Charlie-Boy Shows Why It’s Good He’s Out Of Politics

Yesterday at the Baton Rouge Press Club former congressman Charlie Melancon resurfaced from whatever it is he’s doing these days to deliver one of the more ridiculous statements you’ll ever hear. Let’s let the Times-Picayune pick this one up

“(The health care law) has some problems. And I’ll tell you why it has some problems,” Melancon told the Press Club of Baton Rouge on Monday. “Because when I was in the Congress and we were working on the legislation that they now refer to as Obamacare, the Republican side of the aisle took the position that they would do nothing, nothing at all except try to defeat this president for re-election.”

The government shutdown and fight over raising the debt ceiling, he went on to say, are just part of the “showmanship that politics has become.” He said the impasse doesn’t really have to do with health care or the debt, but with Tea Party posturing.

“Is it race? Is it jealousy? Is it ‘I’ve got mine and I don’t want you to get yours?” Melancon asked the crowd. Pointing to his chest, the Napoleonville native added, “What you’re looking at here is becoming extinct, especially in the South.”

Stupidity bordering on insanity is a good way to describe this, of course. Republicans are supposed to stand for the principle that the federal government should have as little role as possible in the provision of health care, and Republicans are essentially if not literally united in favoring non-coercive solutions like allowing the purchase of health insurance across state lines and tort reform in order to attempt to bring the costs down and make access to the system easier for the little guy.

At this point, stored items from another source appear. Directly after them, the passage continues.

(** X5: the leak check of the debug info.  A new debug info passes the
    assertion of its destructor.  After one allocation is recorded the
    assertion fails, and in the extended build the report holds exactly
    that pointer with its size.  After the free of that pointer with the
    same size the debug info is new again and the assertion passes. *)
Theorem leak_check (pointer size : Z) :
  DEBUG bld = true →
  0 < size < idx_max →
  fst (AllocatorDebugInfo_destroy AllocatorDebugInfo_new) = Val tt ∧
  ∃ d1,
    DebugInfo_AllocateData pointer size AllocatorDebugInfo_new = (Val tt, d1) ∧
    fst (AllocatorDebugInfo_destroy d1) = AssertionFailed ∧
    leak_report d1 =
      (if DUCKDB_DEBUG_ALLOCATION bld
       then {[ pointer := (size, GetStackTrace) ]}
       else ∅) ∧
    DebugInfo_FreeData pointer size d1 = (Val tt, AllocatorDebugInfo_new) ∧
    leak_report AllocatorDebugInfo_new = ∅.
Proof.
  intros Hd Hsize.
  assert ((0 + size) mod idx_max = size) as Hmod by (apply Z.mod_small; lia).
  assert ((size =? 0) = false) as Hnz by (apply Z.eqb_neq; lia).
  split.
  { unfold AllocatorDebugInfo_destroy, mbind, M_bind, get.
    by rewrite (D_ASSERT_debug _ _ _ Hd). }
  exists (recorded AllocatorDebugInfo_new pointer size). split_and!.
  - apply DebugInfo_AllocateData_run.
  - unfold AllocatorDebugInfo_destroy, mbind, M_bind, get.
    rewrite (D_ASSERT_debug _ _ _ Hd). simpl. by rewrite Hmod, Hnz.
  - unfold leak_report, recorded. simpl. rewrite Hmod, Hnz.
    destruct (DUCKDB_DEBUG_ALLOCATION bld); [|done].
    simpl. by rewrite insert_empty.
  - rewrite DebugInfo_FreeData_run.
    + f_equal. unfold forgotten, recorded, AllocatorDebugInfo_new. simpl.
      rewrite Hmod, Z.sub_diag. f_equal.
      destruct (DUCKDB_DEBUG_ALLOCATION bld); [|done].
      by apply delete_insert_id.
    + split; simpl.
      * rewrite Hmod. lia.
      * intros ->. eexists. by rewrite lookup_insert_eq.
  - unfold leak_report. simpl. by rewrite andb_false_r.
Qed.

(** X15: an allocation, a reallocation of that pointer to another size and
    a free of the new pointer with the new size leave the debug info as it
    was, counter and registry, provided the counter has room for both sizes
    and neither pointer was registered before. *)
Theorem resized_lifetime_counter (d : AllocatorDebugInfo)
    (pointer new_pointer size new_size : Z) :
  0 ≤ allocation_count d →
  0 ≤ size → 0 ≤ new_size →
  allocation_count d + size < idx_max →
  allocation_count d + new_size < idx_max →
  pointers d !! pointer = None →
  pointers d !! new_pointer = None →
  ∃ d1 d2,
    DebugInfo_AllocateData pointer size d = (Val tt, d1) ∧
    DebugInfo_ReallocateData pointer new_pointer size new_size d1 = (Val tt, d2) ∧
    allocation_count d2 = allocation_count d + new_size ∧
    DebugInfo_FreeData new_pointer new_size d2 = (Val tt, d).
Proof.
  intros Hc0 Hs0 Hn0 Hroom1 Hroom2 Hfresh1 Hfresh2.
  assert ((allocation_count d + size) mod idx_max = allocation_count d + size)
    as Hmod1 by (apply Z.mod_small; lia).
  assert ((allocation_count d + size - size) mod idx_max = allocation_count d)
    as Hmod2 by (rewrite Z.add_simpl_r; apply Z.mod_small; lia).
  assert ((allocation_count d + new_size) mod idx_max = allocation_count d + new_size)
    as Hmod3 by (apply Z.mod_small; lia).
  assert ((allocation_count d + new_size - new_size) mod idx_max = allocation_count d)
    as Hmod4 by (rewrite Z.add_simpl_r; apply Z.mod_small; lia).
  assert (tracked (recorded d pointer size) pointer size) as Htracked1.
  { split; simpl.
    - rewrite Hmod1. lia.
    - intros ->. eexists. by rewrite lookup_insert_eq. }
  set (d2 := recorded (forgotten (recorded d pointer size) pointer size)
               new_pointer new_size).
  assert (tracked d2 new_pointer new_size) as Htracked2.
  { split; simpl.
    - rewrite Hmod1, Hmod2, Hmod3. lia.
    - intros ->. eexists. by rewrite lookup_insert_eq. }
  exists (recorded d pointer size), d2. split_and!.
  - apply DebugInfo_AllocateData_run.
  - unfold DebugInfo_ReallocateData, mbind, M_bind.
    rewrite DebugInfo_FreeData_run by done.
    by rewrite DebugInfo_AllocateData_run.
  - simpl. by rewrite Hmod1, Hmod2, Hmod3.
  - rewrite DebugInfo_FreeData_run by done. f_equal.
    destruct d as [count registry]. unfold d2, forgotten, recorded. simpl in *.
    rewrite Hmod1, Hmod2, Hmod3, Hmod4. f_equal.
    destruct (DUCKDB_DEBUG_ALLOCATION bld); [|done].
    rewrite delete_insert_eq, delete_insert_id by done.
    by apply delete_id.
Qed.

Obamacare goes in the completely opposite direction and is set up as a pathway to single-payer, socialized medicine. It’s philosophically noxious to anyone who believes in small government, market economics or even civil liberties. There is no way to “fix” a system which at its core requires individual Americans to purchase a product or face a government penalty; such a system is irredeemable. And there is no way to make the laws of economics disappear – the only way to insure coverage for things which have already happened, which is what a pre-existing condition is, is to spend a whole lot of somebody else’s money, and that somebody else will quickly reach a point at which they don’t want to pay anymore.

Republicans knew this from the start. On policy matters, which is a separate thing from politics, Republicans are considerably more intelligent than Democrats are. And Republicans wanted nothing whatsoever to do with the Democrats’ fantasyland healthcare plan. Why spend time polishing Obama and Pelosi’s turds?

Particularly given the fact that virtually all the principals in the crafting of Obamacare are on the record supporting a single-payer, socialized system, and that our president has repeatedly said it’s a goal of his to produce such a system. Why would any Republican willingly assist in bringing such a communistic goal to reality?

This won’t be the last time you’ll see a Democrat attempting to lay blame for Obamacare on someone other than the party which supplied every single vote required for its passage. As the rollout of this thing – as the “now that we’ve voted for it you can see what’s in it” – develops, and it’s obvious that it makes New Coke and the Edsel look like the iPhone, they’ll have to find some bogeyman on whom to pin the blame. Reason and accountability aren’t their strong suit, but spin certainly is. And while Charlie Melancon isn’t capable of making this idiocy sound good, somebody else might.

Melancon himself voted against Obamacare. He knows it’s a disaster.

But to say that it’s a disaster because not enough Republicans abandoned their principle to participate in shoe-shining this tarball is one of the most ridiculous statements anyone can make. It’s a vindication of the voters’ judgement back in November of 2010 that for whatever sins he might have been guilty of in his personal life David Vitter was far more fit to serve in the U.S. Senate than the intellectually torpid, philosophically vacant former sugar lobbyist from Napoleonville.